Abstract
Cornea plana (CP) is a rare ocular condition existing in two distinct clinical and hereditary forms: a milder, autosomal dominant type I and a more severe, autosomal recessive type II. The condition is more commonly found in Finnish, Saudi, and Czech families. We report three brothers from a consanguineous marriage that presented with complaints of decreased vision of varying degrees. All three of them have blue, thick, and hazy corneas with shallow anterior chamber depths. The additional features of CP type II were seen in the older two brothers including arcus lipoids, ill-demarcated limbus, and an accommodative squint. They were managed by the correction of refractive errors through spectacles and detailed counseling with follow-up visits to look for progressive complications. The management is mainly centered around optically or surgically correcting the developmental anomalies. This is complimented with proper genetic counseling and regular follow-up visits to look for and manage complications. There are, however, novel therapies that can be considered in these patients including corneal transplants or corneal stromal stem cellular therapies.
Keywords: Autosomal dominant, autosomal recessive, cornea plana, fibrillogenesis, hypermetropia, keratocan, sclerocornea
Introduction
Cornea plana (CP) is a rare hereditary condition, characterized by flattening of the corneal curvature making it like that of the sclera and leading typically, to hypermetropia and a hazy corneal limbus. It presents as either mild, autosomal dominant type 1 (CNA1, MIM 121400) or more severe, autosomal recessive type II (CNA2, MIM 217300), both of which are attributed to chromosome 12q21,33 through linkage analysis.[1] The condition is characterized by a flat corneal curvature, marked hyperopia due to low refractive power, and consequent accommodative esotropia. Other features include various cornea anterior segment abnormalities without systemic problems.[2,3]
Corneal thickness is a multifactorial genetic trait in which corneal stroma accounts for about 90% of the total thickness. It is composed of special interwoven type 1 collagen fibrils arranged uniformly. These collagen fibrils are interlinked with multiple other matrix substances.[4] Keratocan is a small leucine-rich proteoglycan, whose core is composed of leucine-rich regions which allow stacking into arched β-sheets, that stabilize its three-dimensional structure and is required for fibrillogenesis.[2]
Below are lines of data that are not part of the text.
(** The waiting part of [DrainBatch]: no slot is touched. *)
Lemma inv_wait s p' r' o' :
  inv s → batch_of (drainer s) = [] → dpos (drainOffset (rb s)) (drainer s) = drainOffset (rb s) →
  taking_of (drainer s) = false →
  match drainer s with
  | DScan _ _ | DBroadcast _ | DAdd _ | DTake _ _ _ | DClear _ _ _ _ => False
  | _ => True
  end →
  DrainBatch maxBatch (ctxDone s) (rb s) (drainer s) = Some (r', p', o') →
  inv (after s r' p' o').
Proof.
  intros Hinv Hbt Hpos Htk Hpc HD.
  pose proof (inv_slot s Hinv) as (Hi64 & Hrange & (x & Hx) & _).
  pose proof Hinv as (Hcap & Hcore & Hdr & _).
  assert (pos s = drainOffset (rb s)) as Hp by done. rewrite Hp in *.
  assert (stat (slots (rb s)) (drainOffset (rb s)) = Some (state x)) as Hstat
    by (by apply stat_lookup).
  assert (∀ p r, slots r = slots (rb s) → capacity r = capacity (rb s) →
    drainOffset r = drainOffset (rb s) → closed r = closed (rb s) →
    dpos (drainOffset (rb s)) p = drainOffset (rb s) → batch_of p = [] →
    taking_of p = false → drain_ok (rb s) (flags_of s) (fetchers s) p →
    inv (after s r p [])) as Hmove.
  { intros. apply inv_move; congruence || done. }
  unfold DrainBatch in HD. unfold drain_ok, flags_of in *.
  destruct (drainer s) as [| n i| n i| n i| n i| n i| n i| n i| n i| n i| n| | | | | | | |]
    eqn:Ep; try done.
  all: try (destruct Hdr as (-> & -> & Hdr)).
  all: try match type of Hdr with _ ∧ _ => destruct Hdr as [-> Hdr]; try subst i end.
  all: rewrite ?(slotIndex_idx _ _ Hcap), ?Hx in HD; cbn [mbind option_bind] in HD.
  all: try (case_bool_decide as Hin; [done|]).
  all: try (destruct (lock 0 (rb s)) as [r1|] eqn:Hlk; [|done]; apply lock_Some in Hlk as ->).
  all: cbn [mbind option_bind] in HD; try (injection HD as <- <- <-).
  all: try (by apply Hmove).
  - case_bool_decide as Hst; apply Hmove; try done. simpl. rewrite Hstat, Hst. tauto.
  - destruct (closed (rb s)) eqn:Hcl; apply Hmove; try done; simpl; rewrite ?Hcl; tauto.
  - destruct (ctxDone s) eqn:Hctx; apply Hmove; try done; simpl; tauto.
  - destruct (closed (rb s)) eqn:Hcl; apply Hmove; try done; simpl.
    by destruct Hdr as [?|[?|?]]; auto.
  - case_bool_decide as Hst; apply Hmove; try done; simpl.
    + rewrite Hstat, Hst. tauto.
    + rewrite <- Hp. by apply (inv_exhausted s x); [done|done|rewrite Hp|].
  - pose proof limit_pos. destruct (ctxDone s) eqn:Hctx; apply Hmove; try done; simpl.
    + by left.
    + lia.
    + unfold blen. simpl. split; [done|]. split; [lia|]. destruct Hdr; [by right|done].
Qed.
(** The checkpoint for one committed offset of a group, if there is one. *)
Definition checkpoint_for (c : CheckpointEmitter) (view : S) (group : string)
    (o : OffsetResponse) : option Types.Checkpoint :=
  if negb (TopicFilter_ShouldReplicate (c_topicFilter c) (o_Topic o)) then None
  else
    let tp := {| Topic := o_Topic o; Partition := o_Partition o |} in
    let '(downstream, ok) := translate view tp (o_At o) in
    if negb ok then None
    else if downstream <? 0 then None
    else Some {| ConsumerGroupID := group; cp_tp := tp; cp_UpstreamOffset := o_At o;
                 cp_DownstreamOffset := downstream; Metadata := "" |}.

Definition checkpoint_record (c : CheckpointEmitter) (cp : Types.Checkpoint) : kgo_Record :=
  to_produce (CheckpointsTopic (c_policy c) (Source (c_cfg c)))
    (Checkpoint_SerializeKey cp) (Checkpoint_SerializeValue cp).

Definition group_checkpoints (c : CheckpointEmitter) (view : string → OffsetResponse → S)
    (fetchOffsets : string → error + list OffsetResponse) (group : string)
    : list Types.Checkpoint :=
  if negb (GroupFilter_ShouldReplicate (c_groupFilter c) group) then []
  else match fetchOffsets group with
       | inl _ => []
       | inr offsets => omap (λ o, checkpoint_for c (view group o) group o) offsets
       end.

(** The checkpoints handed to the producer, in order. [now] is the store when
    the round starts, [view group o] when [o] is translated. *)
Definition emitCheckpoints (c : CheckpointEmitter) (now : S)
    (view : string → OffsetResponse → S) (listGroups : error + list string)
    (fetchOffsets : string → error + list OffsetResponse) : outcome (list Types.Checkpoint) :=
  if negb (ready now) then Ok []
  else match listGroups with
       | inl err => Err (Wrapf "list consumer groups: %w" [] err)
       | inr groups => Ok (concat (group_checkpoints c view fetchOffsets <$> groups))
       end.

(** [emitLoop] over the rounds the ticker starts; a failed round is only logged. *)
Fixpoint checkpoint_ticks (ticks : list tick)
    (round : Z → outcome (list Types.Checkpoint)) : list Types.Checkpoint :=
  match ticks with
  | [] => []
  | Done :: _ => []
  | Tick t :: ticks =>
      match round t with Ok cps => cps | _ => [] end ++ checkpoint_ticks ticks round
  end.

Definition Checkpoint_emitLoop (ticks : list tick) (c : CheckpointEmitter)
    (round : Z → outcome (list Types.Checkpoint)) : outcome (list Types.Checkpoint) :=
  NewTicker (CheckpointInterval (c_cfg c)) ≫= λ _, Ok (checkpoint_ticks ticks round).

Lemma group_checkpoints_elem c view fetch group cp :
  cp ∈ group_checkpoints c view fetch group ↔
  GroupFilter_ShouldReplicate (c_groupFilter c) group = true ∧
  ∃ os o, fetch group = inr os ∧ o ∈ os ∧ checkpoint_for c (view group o) group o = Some cp.
Proof.
  unfold group_checkpoints. destruct (GroupFilter_ShouldReplicate _ group); cbn [negb].
  - destruct (fetch group) as [e|os].
    + split; [by intros ?%not_elem_of_nil|]. by intros (_ & os & o & [=] & _).
    + rewrite list_elem_of_omap. split.
      * intros (o & Ho & Hcp). split; [done|]. by exists os, o.
      * intros (_ & os' & o & [= <-] & Ho & Hcp). by exists o.
  - split; [by intros ?%not_elem_of_nil|]. by intros [? _].
Qed.

Lemma checkpoint_for_Some c view group o cp :
  checkpoint_for c view group o = Some cp ↔
  TopicFilter_ShouldReplicate (c_topicFilter c) (o_Topic o) = true ∧
  ∃ d, translate view {| Topic := o_Topic o; Partition := o_Partition o |} (o_At o) = (d, true)
    ∧ 0 ≤ d ∧
    cp = {| ConsumerGroupID := group;
            cp_tp := {| Topic := o_Topic o; Partition := o_Partition o |};
            cp_UpstreamOffset := o_At o; cp_DownstreamOffset := d; Metadata := "" |}.
Proof.
  unfold checkpoint_for. destruct (TopicFilter_ShouldReplicate _ _); cbn [negb].
  - destruct (translate _ _ _) as [d [|]]; cbn [negb].
    + destruct (Z.ltb_spec d 0).
      * split; [done|]. intros (_ & d' & [= <-] & ? & _). lia.
      * split; [intros [= <-]; split; [done|]; by exists d|].
        by intros (_ & d' & [= <-] & _ & ->).
    + split; [done|]. by intros (_ & d' & [=] & _).
  - split; [done|]. by intros [? _].
Qed.

(** An emitted checkpoint is a translation. *)
Lemma emitted_translated c now view groups fetch cps cp :
  emitCheckpoints c now view (inr groups) fetch = Ok cps → cp ∈ cps →
  0 ≤ cp_DownstreamOffset cp ∧ ∃ group o,
    translate (view group o) (cp_tp cp) (cp_UpstreamOffset cp) = (cp_DownstreamOffset cp, true).
Proof.
  unfold emitCheckpoints. destruct (ready now); cbn [negb].
  2:{ intros [= <-]. by intros ?%not_elem_of_nil. }
  intros [= <-] (l & Hcp & (g & -> & Hg)%list_elem_of_fmap)%elem_of_concat.
  apply group_checkpoints_elem in Hcp as (_ & os & o & _ & _ & Hcp).
  apply checkpoint_for_Some in Hcp as (_ & d & Ht & Hd & ->). split; [done|]. by exists g, o.
Qed.

Lemma emitted_no_skip `{!TranslatorLaws S} c now view groups fetch cps cp R v w :
  emitCheckpoints c now view (inr groups) fetch = Ok cps → cp ∈ cps →
  (∀ group o, consistent (view group o) (cp_tp cp) R) →
  R v w → cp_UpstreamOffset cp ≤ v → cp_DownstreamOffset cp ≤ w.
Proof.
  intros Hcps Hcp Hcons HR Hle.
  destruct (emitted_translated _ _ _ _ _ _ _ Hcps Hcp) as (Hd & g & o & Ht).
  by eapply translate_no_skip.
Qed.

(** C26. A round of checkpoints is exact and safe. Once the store is ready, the
    checkpoints emitted are those of the committed offsets of a replicated group
    on a replicated topic whose translation is not negative, with the group, the
    partition and both offsets as they are; before that, none is, and a round that
    cannot list the groups emits none and fails. A consumer that resumes on the target at an
    emitted position skips no record: whatever was written upstream at or after
    the committed offset lies downstream at or after the checkpoint. *)
Theorem emitCheckpoints_safe `{!TranslatorLaws S} c now view groups fetch cps :
  emitCheckpoints c now view (inr groups) fetch = Ok cps →
  (ready now = false → cps = []) ∧
  (ready now = true → ∀ cp, cp ∈ cps ↔
     ∃ group os o, group ∈ groups ∧
       GroupFilter_ShouldReplicate (c_groupFilter c) group = true ∧
       fetch group = inr os ∧ o ∈ os ∧
       TopicFilter_ShouldReplicate (c_topicFilter c) (o_Topic o) = true ∧
       ConsumerGroupID cp = group ∧ Metadata cp = "" ∧
       cp_tp cp = {| Topic := o_Topic o; Partition := o_Partition o |} ∧
       cp_UpstreamOffset cp = o_At o ∧ 0 ≤ cp_DownstreamOffset cp ∧
       translate (view group o) (cp_tp cp) (o_At o) = (cp_DownstreamOffset cp, true)) ∧
  (∀ cp R v w, cp ∈ cps → (∀ group o, consistent (view group o) (cp_tp cp) R) →
     R v w → cp_UpstreamOffset cp ≤ v → cp_DownstreamOffset cp ≤ w) ∧
  ∀ err, emitCheckpoints c now view (inl err) fetch =
    if ready now then Err (Wrapf "list consumer groups: %w" [] err) else Ok [].
Proof.
  intros Hemit. pose proof Hemit as Hcps. unfold emitCheckpoints in Hcps.
  assert (ready now = true → ∀ cp, cp ∈ cps ↔ ∃ group, group ∈ groups ∧
    cp ∈ group_checkpoints c view fetch group) as Helem.
  { intros Hr cp. rewrite Hr in Hcps. injection Hcps as <-.
    rewrite elem_of_concat. split.
    - intros (l & Hcp & (g & -> & Hg)%list_elem_of_fmap). by exists g.
    - intros (g & Hg & Hcp). eexists. split; [exact Hcp|]. by apply list_elem_of_fmap_2. }
  assert (ready now = false → cps = []) as Hnot.
  { intros Hr. rewrite Hr in Hcps. by injection Hcps as <-. }
  split; [done|]. split_and!; [| |by intros err; unfold emitCheckpoints; destruct (ready now)].
  - intros Hr cp. rewrite (Helem Hr). split.
    + intros (g & Hg & (Hgf & os & o & Hf & Ho & Hcp)%group_checkpoints_elem).
      apply checkpoint_for_Some in Hcp as (Htf & d & Ht & Hd & ->). by exists g, os, o.
    + intros (g & os & o & Hg & Hgf & Hf & Ho & Htf & Hcg & Hmeta & Htp & Hup & Hd & Ht).
      exists g. split; [done|]. apply group_checkpoints_elem. split; [done|].
      exists os, o. do 2 (split; [done|]). apply checkpoint_for_Some. split; [done|].
      exists (cp_DownstreamOffset cp). rewrite <- Htp. split; [done|]. split; [done|].
      destruct cp; simpl in *. by subst.
  - intros cp R v w. by apply (emitted_no_skip c now view groups fetch).
Qed.
End emission.

(** ** Lifecycle *)

Definition opt_set (h : option nat) : gset nat := match h with Some h => {[h]} | None => ∅ end.

(** The clients the emitter holds open. *)
Definition checkpoint_owned (c : CheckpointEmitter) : gset nat :=
  if c_running c then opt_set (c_srcAdmin c) ∪ opt_set (c_producer c) else ∅.

Definition checkpoint_inv (others : gset nat) (s : CheckpointEmitter * clients OS) : Prop :=
  holds others (checkpoint_owned s.1) s.2 ∧ c_loop s.1 = c_running s.1 ∧
  (c_running s.1 = true →
     ∃ a p, c_srcAdmin s.1 = Some a ∧ c_producer s.1 = Some p ∧ a ≠ p).

Inductive checkpoint_step (s : CheckpointEmitter * clients OS)
    : CheckpointEmitter * clients OS → Prop :=
  | cs_start now refusal1 refusal2 :
      checkpoint_step s
        (let '(_, c, w) := Checkpoint_Start now refusal1 refusal2 s.1 s.2 in (c, w))
  | cs_stop : checkpoint_step s (Checkpoint_Stop s.1 s.2).

Lemma holds_new_close others opts w :
  holds others ∅ w → ∃ h w', NewClient None opts w = (Ok h, w') ∧
    holds others {[h]} w' ∧ holds others ∅ (CloseClient h w').
Proof.
  intros Hw. destruct (holds_new others ∅ opts w Hw) as (h & w' & Hn & _ & Hw').
  rewrite union_empty_r_L in Hw'. exists h, w'. do 2 (split; [done|]).
  apply (holds_close _ _ h) in Hw'; [|by apply elem_of_singleton].
  by rewrite difference_diag_L in Hw'.
Qed.

Lemma Checkpoint_Start_inv others now refusal1 refusal2 c w :
  checkpoint_inv others (c, w) →
  checkpoint_inv others
    (let '(_, c, w) := Checkpoint_Start now refusal1 refusal2 c w in (c, w)).
Proof.
  intros Hinv. pose proof Hinv as (Hh & Hl & _). cbn [fst snd] in Hh, Hl.
  unfold Checkpoint_Start. destruct (c_running c) eqn:Hr; [exact Hinv|].
  destruct (negb _); [exact Hinv|].
  destruct (wrap_err _ _ _) as [srcOpts| |]; [|exact Hinv..].
  destruct refusal1 as [err|]; [exact Hinv|].
  unfold checkpoint_owned in Hh. rewrite Hr in Hh.
  destruct (holds_new_close others srcOpts w Hh) as (a & w1 & -> & Hopen & Hclosed).
  destruct (wrap_err _ _ _) as [tgtOpts|e|why] eqn:Ew.
  - destruct refusal2 as [err|]; [by split|].
    destruct (holds_new others {[a]} (tgtOpts ++ [kgo_RequireAllISRAcks]) w1 Hopen)
      as (p & w2 & -> & Hne & Hw2). apply not_elem_of_singleton in Hne.
    split; [|split; [done|]].
    + unfold checkpoint_owned. cbn [fst snd set_clients c_running c_srcAdmin c_producer opt_set].
      by rewrite (union_comm_L {[a]}).
    + intros _. exists a, p. by repeat split.
  - by split.
  - exfalso. unfold wrap_err in Ew. case_match; simplify_eq.
    by eapply BuildClientOpts_no_panic.
Qed.
(** One attempt of the retry in a callback: it hands record [n] over once more. *)
Definition retry_attempt (s : SourceReplicator) (n : nat) (retryRecord : kgo_Record)
    (answers : nat → error + Z) (os : Z → OffsetSync) : RetryableFunc retry_world :=
  λ '(es, store),
    match answers (length es) with
    | inl e => (Some e, (es ++ [ERetry n retryRecord], store))
    | inr off => (None, (es ++ [ERetry n retryRecord], emit_sync s store (os off)))
    end.

(** What the answers to a produce call are: the first one, the retries', the
    environment of the retry loop, and the answer to the dead letter queue. *)
Record produce_answers := {
  first_answer : error + Z;
  retry_answers : nat → error + Z;
  retry_env : RetryEnv (option SyncStore);
  dlq_answer : option error;
  error_text : string;
}.

(** The callback of [Produce]. *)
Definition on_produced (s : SourceReplicator) (a : produce_answers) (n : nat)
    (src : kgo_Record) (targetTopic : string) (st : loop_state) : outcome loop_state :=
  let srcTP := {| Topic := r_Topic src; Partition := r_Partition src |} in
  let osync off := {| os_tp := srcTP; UpstreamOffset := r_Offset src; DownstreamOffset := off |} in
  let labels := [Config.Source (s_cfg s); Config.Target (s_cfg s)] in
  let finish store errs since extra effects :=
    {| l_pc := l_pc st; l_recordsSinceCommit := l_recordsSinceCommit st;
       l_lastCommitTime := l_lastCommitTime st; l_recordsSinceSync := since;
       l_recCounts := l_recCounts st; l_byteCounts := l_byteCounts st;
       l_lastMetricFlush := l_lastMetricFlush st; l_produceErrors := errs;
       l_inflight := l_inflight st ++ extra; l_syncStore := store; l_next := l_next st;
       l_trace := l_trace st ++ effects |} in
  match first_answer a with
  | inl err =>
      WithLabelValues (ProduceErrors m) (labels ++ [targetTopic]) ≫= λ _,
      let attempts (retries : list effect) :=
        if (length retries =? 0)%nat then Ok ()
        else WithLabelValues (RetryAttempts m) (labels ++ ["produce"]) in
      match Retry out_of_range (during (retry_env a)) (s_retryCfg s)
              (retry_attempt s n (retry_record targetTopic (r_Partition src) src)
                 (retry_answers a) osync) ([], l_syncStore st) with
      | (Ok _, (retries, store)) =>
          attempts retries ≫= λ _,
          Ok (finish store (l_produceErrors st) (l_recordsSinceSync st) []
                (retries ++ [EAcked n]))
      | (Err _, (retries, store)) =>
          attempts retries ≫= λ _,
          WithLabelValues (RetryExhausted m) (labels ++ ["produce"]) ≫= λ _,
          let dlq :=
            match s_dlq s with
            | Some d =>
                EDLQ <$> (Send (dlq_answer a) d (r_Topic src) (r_Partition src) (r_Offset src)
                            (r_Key src) (r_Value src) (r_Headers src) (error_text a)).1
            | None => []
            end in
          Ok (finish store (i64 (l_produceErrors st + 1)) (l_recordsSinceSync st) []
                ((retries ++ dlq) ++ [EFailed n]))
      | (Panic why, _) => Panic why
      end
  | inr off =>
      if BoolDefault (EmitOffsetSyncs (s_cfg s)) true
         && match l_syncStore st with Some _ => true | None => false end
      then
        let store := emit_sync s (l_syncStore st) (osync off) in
        match s_syncWriter s with
        | None => Ok (finish store (l_produceErrors st) (l_recordsSinceSync st) [] [EAcked n])
        | Some _ =>
            let interval := OffsetSyncInterval (s_cfg s) in
            let since := i64 (l_recordsSinceSync st + 1) in
            if interval =? 0 then Panic "integer divide by zero"
            else
              Ok (finish store (l_produceErrors st) since
                    (if Z.rem since interval =? 0 then [PSync (osync off)] else [])
                    [EAcked n])
        end
      else Ok (finish (l_syncStore st) (l_produceErrors st) (l_recordsSinceSync st) []
                 [EAcked n])
  end.

(** ** One action *)

Inductive loop_event :=
  | EvDone (order : list string)             (* the select sees [ctx.Done()] *)
  | EvPoll (p : poll_result)
  | EvProduce                                 (* one turn of the range loop *)
  | EvFlush (now : Z) (order : list string)  (* the keys as the range loop meets them *)
  | EvCheckCommit (now : Z)
  | EvInflightZero                            (* [inflight.Wait()] returns *)
  | EvSwap
  | EvCommit (now : Z) (answer : option error)
  | EvCallback (i : nat) (a : produce_answers)
  | EvSyncWrite (i : nat) (answer : option error).

Definition remove_pending (i : nat) (st : loop_state) : loop_state :=
  {| l_pc := l_pc st; l_recordsSinceCommit := l_recordsSinceCommit st;
     l_lastCommitTime := l_lastCommitTime st; l_recordsSinceSync := l_recordsSinceSync st;
     l_recCounts := l_recCounts st; l_byteCounts := l_byteCounts st;
     l_lastMetricFlush := l_lastMetricFlush st; l_produceErrors := l_produceErrors st;
     l_inflight := delete i (l_inflight st); l_syncStore := l_syncStore st;
     l_next := l_next st; l_trace := l_trace st |}.

Definition add_effects (es : list effect) (st : loop_state) : loop_state :=
  {| l_pc := l_pc st; l_recordsSinceCommit := l_recordsSinceCommit st;
     l_lastCommitTime := l_lastCommitTime st; l_recordsSinceSync := l_recordsSinceSync st;
     l_recCounts := l_recCounts st; l_byteCounts := l_byteCounts st;
     l_lastMetricFlush := l_lastMetricFlush st; l_produceErrors := l_produceErrors st;
     l_inflight := l_inflight st; l_syncStore := l_syncStore st; l_next := l_next st;
     l_trace := l_trace st ++ es |}.

Definition set_commit (pc : loop_pc) (since last errs : Z) (es : list effect)
    (st : loop_state) : loop_state :=
  {| l_pc := pc; l_recordsSinceCommit := since;
     l_lastCommitTime := last; l_recordsSinceSync := l_recordsSinceSync st;
     l_recCounts := l_recCounts st; l_byteCounts := l_byteCounts st;
     l_lastMetricFlush := l_lastMetricFlush st; l_produceErrors := errs;
     l_inflight := l_inflight st; l_syncStore := l_syncStore st; l_next := l_next st;
     l_trace := l_trace st ++ es |}.

Definition set_flushed (pc : loop_pc) (now : Z) (st : loop_state) : loop_state :=
  {| l_pc := pc; l_recordsSinceCommit := l_recordsSinceCommit st;
     l_lastCommitTime := l_lastCommitTime st; l_recordsSinceSync := l_recordsSinceSync st;
     l_recCounts := ∅; l_byteCounts := ∅;
     l_lastMetricFlush := now; l_produceErrors := l_produceErrors st;
     l_inflight := l_inflight st; l_syncStore := l_syncStore st; l_next := l_next st;
     l_trace := l_trace st |}.

(** [None] when the action is not enabled; a panic takes the process down. *)
Definition loop_step (s : SourceReplicator) (e : loop_event) (st : loop_state)
    : option (outcome loop_state) :=
  let labels := [Config.Source (s_cfg s); Config.Target (s_cfg s)] in
  match e, l_pc st with
  | EvDone order, LPoll =>                    (* the deferred flush, then return *)
      if decide (order ≡ₚ elements (dom (l_recCounts st))) then
        Some (flush_keys s order ≫= λ _, Ok (at_lpc LReturned st))
      else None
  | EvPoll p, LPoll =>
      let errs := foldr (λ _ k, WithLabelValues (ConsumeErrors m) labels ≫= λ _, k)
                    (Ok ()) (p_Errors p) in
      let batchLen := Z.of_nat (length (p_Records p)) in
      Some (errs ≫= λ _,
            Ok (if batchLen =? 0 then st else at_lpc (LProduce (p_Records p) batchLen) st))
  | EvProduce, LProduce (r :: records) n =>
      Some (Ok (at_lpc (LProduce records n) (produce_one s st r)))
  | EvProduce, LProduce [] n => Some (Ok (at_lpc (LFlush n) st))
  | EvFlush now order, LFlush n =>
      if decide (order ≡ₚ elements (dom (l_recCounts st))) then
        Some (if metricFlushInterval <=? Since now (l_lastMetricFlush st) then
                flush_keys s order ≫= λ _,
                WithLabelValues (PollBatchSize m) labels ≫= λ _,
                Ok (set_flushed (LCommit n) now st)
              else Ok (at_lpc (LCommit n) st))
      else None
  | EvCheckCommit now, LCommit n =>
      let since := i64 (l_recordsSinceCommit st + n) in
      Some (Ok (set_commit
        (if (OffsetCommitBatch (s_cfg s) <=? since)
            || (OffsetCommitInterval (s_cfg s) <=? Since now (l_lastCommitTime st))
         then LWait else LPoll) since (l_lastCommitTime st) (l_produceErrors st) [] st))
  | EvInflightZero, LWait =>
      if (length (l_inflight st) =? 0)%nat then Some (Ok (at_lpc LSwap st)) else None
  | EvSwap, LSwap =>
      let errCount := l_produceErrors st in
      if 0 <? errCount then
        Some (WithLabelValues (OffsetCommitErrors m) labels ≫= λ _,
              Ok (set_commit LPoll (l_recordsSinceCommit st) (l_lastCommitTime st) 0
                    [ESwap errCount] st))
      else
        Some (Ok (set_commit LCommitCall (l_recordsSinceCommit st) (l_lastCommitTime st) 0
                    [ESwap errCount] st))
  | EvCommit now answer, LCommitCall =>
      Some (match answer with
            | Some _ =>
                WithLabelValues (OffsetCommitErrors m) labels ≫= λ _,
                Ok (set_commit LPoll (l_recordsSinceCommit st) (l_lastCommitTime st)
                      (l_produceErrors st) [ECommit false] st)
            | None =>
                WithLabelValues (OffsetCommits m) labels ≫= λ _,
                Ok (set_commit LPoll 0 now (l_produceErrors st) [ECommit true] st)
            end)
  | EvCallback i a, _ =>
      match l_inflight st !! i with
      | Some (PRecord n src targetTopic) =>
          Some (on_produced s a n src targetTopic (remove_pending i st))
      | _ => None
      end
  | EvSyncWrite i answer, _ =>
      match l_inflight st !! i, s_syncWriter s with
      | Some (PSync os), Some sw =>
          Some (Ok (add_effects
            (if sw_closed sw then [] else [ESyncWritten os]) (remove_pending i st)))
      | _, _ => None
      end
  | _, _ => None
  end.

Inductive loop_steps (s : SourceReplicator) (st st' : loop_state) : Prop :=
  | loop_steps_intro e : loop_step s e st = Some (Ok st') → loop_steps s st st'.

(** ** What precedes a commit *)

(** The failures since the last swap of the error counter. *)
Definition count_failed (k : Z) (e : effect) : Z :=
  match e with ESwap _ => 0 | EFailed _ => k + 1 | _ => k end.
Definition failed_since (tr : list effect) : Z := foldl count_failed 0 tr.

Definition settled (tr : list effect) : Prop :=
  ∀ n r, EProduce n r ∈ tr → EAcked n ∈ tr ∨ EFailed n ∈ tr.

(** A trace that may be followed by a commit. *)
Definition may_commit (tr : list effect) : Prop :=
  settled tr ∧ ∃ pre e, tr = pre ++ [ESwap e] ∧ e ≤ 0 ∧ e = i64 (failed_since pre).

Definition commits_ok (tr : list effect) : Prop :=
  ∀ pre b post, tr = pre ++ ECommit b :: post → may_commit pre.

(** Every produced record is settled or in flight. *)
Definition accounted (tr : list effect) (infl : list pending) : Prop :=
  ∀ n r, EProduce n r ∈ tr →
    EAcked n ∈ tr ∨ EFailed n ∈ tr ∨ ∃ src t, PRecord n src t ∈ infl.

Definition loop_inv (st : loop_state) : Prop :=
  accounted (l_trace st) (l_inflight st) ∧
  l_produceErrors st = i64 (failed_since (l_trace st)) ∧
  (l_pc st = LSwap ∨ l_pc st = LCommitCall → l_inflight st = []) ∧
  (l_pc st = LCommitCall → may_commit (l_trace st)) ∧
  commits_ok (l_trace st).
Although the condition has a global distribution, it is typically seen within the Finnish, Saudi, and Czech Populus.[1,2] Here, we present a set of three siblings diagnosed with CP. To our knowledge, these are the first cases of CP reported in Pakistan.
Case Reports
Three brothers were brought to our ophthalmology clinic by their mother with complaints of decreased vision of varying degrees. The family was from a lower socioeconomic class and had presented from Mianwali, Punjab, Pakistan. They are born of consanguineous marriage and as per their mother, had a first-degree cousin already diagnosed with CP. The family tree is shown in a pedigree in Figure 1.
Figure 1.
Pedigree of the family
Case 1
The elder brother an 11 years old had complaints of painless decreased acuity for both near and far vision since childhood along with an inward deviation of the left eye. His visual deterioration was gradually worsening and progressive and after multiple hospital visits, had been using corrective glasses which resolved both complaints since he was 3 years old. His past birth, developmental, surgical, and medical history was unremarkable.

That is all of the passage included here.